[Start of Attachment]
Definition Endpoint_Address (e : Endpoint) : string :=
  let '(before, _, found) := Cut e ":" in if negb found then "" else before.
Definition Port (e : Endpoint) : string :=
  let '(_, after, found) := Cut e ":" in if negb found then "" else after.
Definition EndpointString (endpoint : string) : Endpoint :=
  let '(_, after, found) := Cut endpoint "//" in if negb found then endpoint else after.

(** ** Dialling *)

Record dialOptions := MkDialOptions {
  endpoint : Endpoint; rpcEndpoint : Endpoint; key : PrivateKey; peerPubKey : PublicKey;
  peerRPCIP : string; keepAliveInterval : Z; mtu : Z }.

(** The two implementations of the interface [DialOption]. *)
Inductive DialOption :=
| funcDialOption (f : dialOptions → dialOptions)
| joinDialOption (opts : list DialOption).

Fixpoint apply (opt : DialOption) (do : dialOptions) : dialOptions :=
  match opt with
  | funcDialOption f => f do
  | joinDialOption opts => foldl (λ do o, apply o do) do opts
  end.

Definition WithKeepAliveInterval (seconds : Z) : DialOption := funcDialOption (λ o,
  MkDialOptions (endpoint o) (rpcEndpoint o) (key o) (peerPubKey o) (peerRPCIP o) seconds (mtu o)).
Definition WithPeer `{Base58} (pubKey : string) : DialOption := funcDialOption (λ o,
  MkDialOptions (endpoint o) (rpcEndpoint o) (key o) (DecodePublicKey pubKey) (peerRPCIP o) (keepAliveInterval o) (mtu o)).
Definition WithPrivateKey `{Base58} (k : string) : DialOption := funcDialOption (λ o,
  MkDialOptions (endpoint o) (rpcEndpoint o) (DecodePrivateKey k) (peerPubKey o) (peerRPCIP o) (keepAliveInterval o) (mtu o)).

Definition rpcEndpointDefault : string := "192.168.37.1:80".

Definition newline : string := String "010" "".

(** The text handed to the tunnel device. *)
Definition deviceConf (opts : dialOptions) : string :=
  "public_key=" +:+ HexString (peerPubKey opts) +:+ newline +:+
  "endpoint=" +:+ endpoint opts +:+ newline +:+
  "allowed_ip=" +:+ Endpoint_Address (rpcEndpoint opts) +:+ "/32" +:+ newline +:+
  "persistent_keepalive_interval=" +:+ Strs.FormatInt (keepAliveInterval opts) +:+ newline.

(** Where a dial goes: to the socket, or through a tunnel configured with a text
    to the endpoint inside it. *)
Inductive dialled := ViaSocket (target : string) | ViaTunnel (private : PrivateKey) (conf : string) (address : Endpoint).

Definition UnsupportedProtocol : error := Errorf "Unsupported protocol. Only unix:// or noise://" [].

(** [tunErr] and [ipcErr] are what the device answers. *)
Definition DialContext (tunErr ipcErr : option error) (target : string) (opts : list DialOption) : dialled + error :=
  if Strs.HasPrefix target "unix://" then inl (ViaSocket target)
  else if negb (Strs.HasPrefix target "noise://") then inr UnsupportedProtocol
  else
    let dialOpts := foldl (λ do o, apply o do)
      (MkDialOptions (EndpointString target) (EndpointString rpcEndpointDefault) (arr_zero _) (arr_zero _) "192.168.37.2" 0 1420) opts in
    match tunErr with
    | Some e => inr e
    | None =>
        match ipcErr with
        | Some e => inr e
        | None => inl (ViaTunnel (key dialOpts) (deviceConf dialOpts) (rpcEndpoint dialOpts))
        end
    end.

(** ** Where the tunnel's key is kept *)

Definition ErrKeyNotExists : error := Errorf "key not found" [].

Definition tunKeyKey : string := "rpc-tun-key".

(** The database: its entries, and the error of a transaction that fails for a
    reason of its own. *)
Record BadgerDB := MkBadger { entries : gmap string bytes; failing : option error }.

Definition ErrKeyNotFound : error := Errorf "Key not found" [].

Definition txn_Get (k : string) (db : BadgerDB) : bytes + error :=
  match failing db with
  | Some e => inr e
  | None => match entries db !! k with Some v => inl v | None => inr ErrKeyNotFound end
  end.

Inductive Store := StoreMem (k : option PrivateKey) | BadgerStore (db : BadgerDB).

Definition Store_Reset (s : Store) : Store :=
  match s with
  | StoreMem _ => StoreMem None
  | BadgerStore db => BadgerStore (match failing db with Some _ => db | None => MkBadger (delete tunKeyKey (entries db)) None end)
  end.

(** Setting reports no error. *)
Definition SetKey (k : PrivateKey) (s : Store) : Store :=
  match s with
  | StoreMem _ => StoreMem (Some k)
  | BadgerStore db => BadgerStore (match failing db with Some _ => db | None => MkBadger (<[tunKeyKey := Bytes k]> (entries db)) None end)
  end.

(** After an error other than a missing key the item is nil. *)
Definition GetKey (s : Store) : Out (PrivateKey + error) :=
  match s with
  | StoreMem None => Ret (inr ErrKeyNotExists)
  | StoreMem (Some k) => Ret (if IsZero k then inr ErrKeyNotExists else inl k)
  | BadgerStore db =>
      match txn_Get tunKeyKey db with
      | inl v => Ret (inl (DecodeBytes v (arr_zero PrivateKeySize)))
      | inr e => if bool_decide (e = ErrKeyNotFound) then Ret (inr ErrKeyNotExists) else Panic PNil
      end
  end.

(** ** Server options and the tunnel *)

Record ServerOptions := MkServerOptions {
  store : Store; unixPath : string; tunEnable : bool; tunPort : Z; tunPeers : list string }.

Definition NullPort : Z := 0.
Definition unixPathDefault : string := "/tmp/indra.sock".
Definition ServerOptions0 : ServerOptions := MkServerOptions (StoreMem None) unixPathDefault false NullPort [].

Definition GetTunPort (s : ServerOptions) : Z := tunPort s.

Abbreviation ServerOption := (ServerOptions → ServerOptions).

Definition WithDisableTunnel : ServerOption := λ o, MkServerOptions (store o) (unixPath o) false (tunPort o) (tunPeers o).
Definition WithStore (s : Store) : ServerOption := λ o, MkServerOptions s (unixPath o) (tunEnable o) (tunPort o) (tunPeers o).
Definition WithUnixPath (path : string) : ServerOption := λ o, MkServerOptions (store o) path (tunEnable o) (tunPort o) (tunPeers o).
Definition WithTunOptions (port : Z) (peers : list string) : ServerOption := λ o,
  MkServerOptions (store o) (unixPath o) true port peers.

Definition apply_all (opts : list ServerOption) : ServerOptions := foldl (λ o f, f o) ServerOptions0 opts.

(** [rnd] is what [rand.Intn(65534-offset)] answers. *)
Definition genRandomPort (offset rnd : Z) : Z := wrapu 16 (rnd + offset).

(** The tunnel's key and the peers let in, package variables. *)
Record Tunnel := MkTunnel { tunKey : option PrivateKey; tunWhitelist : list PublicKey }.

Section TunnelConfig.
Context `{Base58}.

Definition configureTunnelPort (rnd : Z) (o : ServerOptions) : ServerOptions :=
  if bool_decide (tunPort o ≠ NullPort) then o
  else MkServerOptions (store o) (unixPath o) (tunEnable o) (genRandomPort 10000 rnd) (tunPeers o).

(** [fresh] is the key [NewPrivateKey] makes when there is none. *)
Definition configureTunnelKey (fresh : PrivateKey) (o : ServerOptions) (t : Tunnel) : Out (ServerOptions * Tunnel) :=
  r ← GetKey (store o);
  match r with
  | inl k => Ret (o, MkTunnel (Some k) (tunWhitelist t))
  | inr e =>
      if negb (bool_decide (e = ErrKeyNotExists)) then Ret (o, MkTunnel None (tunWhitelist t))
      else Ret (MkServerOptions (SetKey fresh (store o)) (unixPath o) (tunEnable o) (tunPort o) (tunPeers o),
                MkTunnel (Some fresh) (tunWhitelist t))
  end.

Definition configurePeerWhitelist (o : ServerOptions) (t : Tunnel) : Tunnel :=
  MkTunnel (tunKey t) (tunWhitelist t ++ (DecodePublicKey <$> tunPeers o)).

Definition configureTunnel (rnd : Z) (fresh : PrivateKey) (o : ServerOptions) (t : Tunnel) : Out (ServerOptions * Tunnel) :=
  if negb (tunEnable o) then Ret (o, t)
  else
    '(o, t) ← configureTunnelKey fresh (configureTunnelPort rnd o) t;
    Ret (o, configurePeerWhitelist o t).

(** [configureDevice]: the settings given to the device, after its key. *)
Definition configureDevice (o : ServerOptions) (t : Tunnel) : Out (PrivateKey * list string) :=
  match tunKey t with
  | None => Panic PNil
  | Some k =>
      Ret (k, ("listen_port=" +:+ Strs.FormatInt (tunPort o)) ::
              ((λ peer, "public_key=" +:+ HexString peer +:+ newline +:+ "allowed_ip=192.168.37.2/32" +:+ newline) <$> tunWhitelist t))
  end.
End TunnelConfig.

(** ** Keys *)

Lemma copy_key_all {n} (k : arr n) (l : bytes) : length l = n → arr_list (copy_key k l) = l.
Proof.
  intros Hl. unfold copy_key. rewrite take_ge by lia. rewrite drop_ge by (rewrite (arr_len k); lia).
  rewrite app_nil_r. by apply arr_list_of.
Qed.

(** What is written over a key replaces its front and leaves the rest. *)
Theorem copy_key_front {n} (k : arr n) (l : bytes) : (length l ≤ n)%nat →
  arr_list (copy_key k l) = l ++ drop (length l) (arr_list k).
Proof.
  intros Hl. unfold copy_key. rewrite take_ge by lia. apply arr_list_of.
  rewrite length_app, length_drop, (arr_len k). lia.
Qed.

(** A key is read back from its text, whatever the receiver held. *)
Theorem key_reads_back `{Base58Laws} {n} (k k' : arr n) : Decode (Encode k) k' = k.
Proof.
  unfold Decode, Encode. rewrite b58_Decode_Encode. apply arr_eq. by rewrite copy_key_all by apply arr_len.
Qed.

(** A text of fewer bytes leaves the end of the key that was there before. *)
Theorem short_key_keeps_rest `{Base58Laws} {n} (k : arr n) (b : bytes) : (length b ≤ n)%nat →
  arr_list (Decode (b58Encode b) k) = b ++ drop (length b) (arr_list k).
Proof. intros Hb. unfold Decode. rewrite b58_Decode_Encode. by apply copy_key_front. Qed.

(** A new key has the form of a scalar of the curve: a multiple of eight with the bit
    below the highest set and the highest clear. *)
Theorem NewPrivateKey_clamped read err : ∃ first last,
  arr_list (NewPrivateKey read err).1 !! 0%nat = Some first ∧ b2z first mod 8 = 0 ∧
  arr_list (NewPrivateKey read err).1 !! 31%nat = Some last ∧ 64 ≤ b2z last < 128.
Proof.
  unfold NewPrivateKey, clamp_key, PrivateKeySize. cbn [fst]. set (l := arr_list (copy_key (arr_zero 32) read)).
  assert (length l = 32%nat) as Hl by apply arr_len.
  rewrite !arr_list_of by (by rewrite !length_alter).
  destruct (lookup_lt_is_Some_2 l 0) as [a Ha]; [lia|]. destruct (lookup_lt_is_Some_2 l 31) as [b Hb]; [lia|].
  exists (z2b (Z.land (b2z a) 248)), (z2b (Z.lor (Z.land (b2z b) 127) 64)).
  rewrite list_lookup_alter_eq, list_lookup_alter_ne, Ha by done. split; [done|].
  pose proof (b2z_range a) as Ra. pose proof (b2z_range b) as Rb.
  rewrite list_lookup_alter_ne, list_lookup_alter_eq, Hb by done. cbn [fmap option_fmap option_map].
  assert (∀ x, 0 ≤ x < 256 → Z.land x 248 mod 8 = 0 ∧ 0 ≤ Z.land x 248 < 256 ∧ 64 ≤ Z.lor (Z.land x 127) 64 < 128) as Hx.
  { intros x Hx. assert (forallb (λ x, bool_decide (Z.land x 248 mod 8 = 0 ∧ 0 ≤ Z.land x 248 < 256 ∧ 64 ≤ Z.lor (Z.land x 127) 64 < 128)) (seqZ 0 256) = true)
      as Hall by (vm_compute; reflexivity).
    rewrite forallb_forall in Hall. specialize (Hall x). apply bool_decide_eq_true in Hall; [done|]. apply list_elem_of_In, elem_of_seqZ. lia. }
  destruct (Hx (b2z a) Ra) as (Hm & Hr & _). destruct (Hx (b2z b) Rb) as (_ & _ & Hk).
  rewrite !b2z_z2b, (Z.mod_small (Z.land _ 248)), (Z.mod_small (Z.lor _ 64)) by lia. split; [exact Hm|]. split; [reflexivity|exact Hk].
Qed.

(** ** Endpoints *)

Lemma Cut_skip c s sep : Strs.HasPrefix (String c s) sep = false →
  Cut (String c s) sep = (let '(before, after, found) := Cut s sep in if found : bool then (String c before, after, true) else (String c s, "", false)).
Proof. intros E. cbn [Cut]. by rewrite E. Qed.

Lemma HasPrefix_char (x c : ascii) s : Strs.HasPrefix (String c s) (String x "") = bool_decide (x = c).
Proof. unfold Strs.HasPrefix. cbn [String.prefix]. destruct (ascii_dec x c); [|by rewrite bool_decide_false]. rewrite bool_decide_true by done. by destruct s. Qed.

(** Cutting at a character that stands only behind the front. *)
Lemma Cut_char (x : ascii) h p : Strs.Contains x h = false → Cut (h +:+ String x p) (String x "") = (h, p, true).
Proof.
  induction h as [|c h IH]; intros Hh.
  - change ("" +:+ String x p) with (String x p). cbn [Cut]. rewrite HasPrefix_char, bool_decide_true by done. cbn. by rewrite Nat.sub_0_r, substring_all.
  - change (String c h +:+ String x p) with (String c (h +:+ String x p)).
    cbn in Hh. apply orb_false_iff in Hh as [Hc Hh]. rewrite Cut_skip.
    + by rewrite (IH Hh).
    + rewrite HasPrefix_char. apply bool_decide_eq_false in Hc. by apply bool_decide_eq_false.
Qed.

(** The target of a dial gives back its address and its port. *)
Theorem endpoint_of_target h p : Strs.Contains ":" h = false →
  let e := EndpointString ("noise://" +:+ h +:+ ":" +:+ p) in Endpoint_Address e = h ∧ Port e = p.
Proof.
  intros Hh. assert (EndpointString ("noise://" +:+ h +:+ ":" +:+ p) = h +:+ ":" +:+ p) as ->.
  { unfold EndpointString. generalize (h +:+ ":" +:+ p). intros r.
    destruct r as [|c r]; [reflexivity|]. change (Cut ("noise://" +:+ String c r) "//") with ("noise:", String.substring 0 (String.length (String c r) - 0) (String c r), true).
    by rewrite Nat.sub_0_r, substring_all. }
  cbn. unfold Endpoint_Address, Port. change (":" +:+ p) with (String ":" p). by rewrite Cut_char.
Qed.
[End of Attachment]
Work request:
Reproduce only the lines from the top of the material through the one bearing "dialOptions → dialOptions)", each exactly as it stands.

Completed exercise:
Definition Endpoint_Address (e : Endpoint) : string :=
  let '(before, _, found) := Cut e ":" in if negb found then "" else before.
Definition Port (e : Endpoint) : string :=
  let '(_, after, found) := Cut e ":" in if negb found then "" else after.
Definition EndpointString (endpoint : string) : Endpoint :=
  let '(_, after, found) := Cut endpoint "//" in if negb found then endpoint else after.

(** ** Dialling *)

Record dialOptions := MkDialOptions {
  endpoint : Endpoint; rpcEndpoint : Endpoint; key : PrivateKey; peerPubKey : PublicKey;
  peerRPCIP : string; keepAliveInterval : Z; mtu : Z }.

(** The two implementations of the interface [DialOption]. *)
Inductive DialOption :=
| funcDialOption (f : dialOptions → dialOptions)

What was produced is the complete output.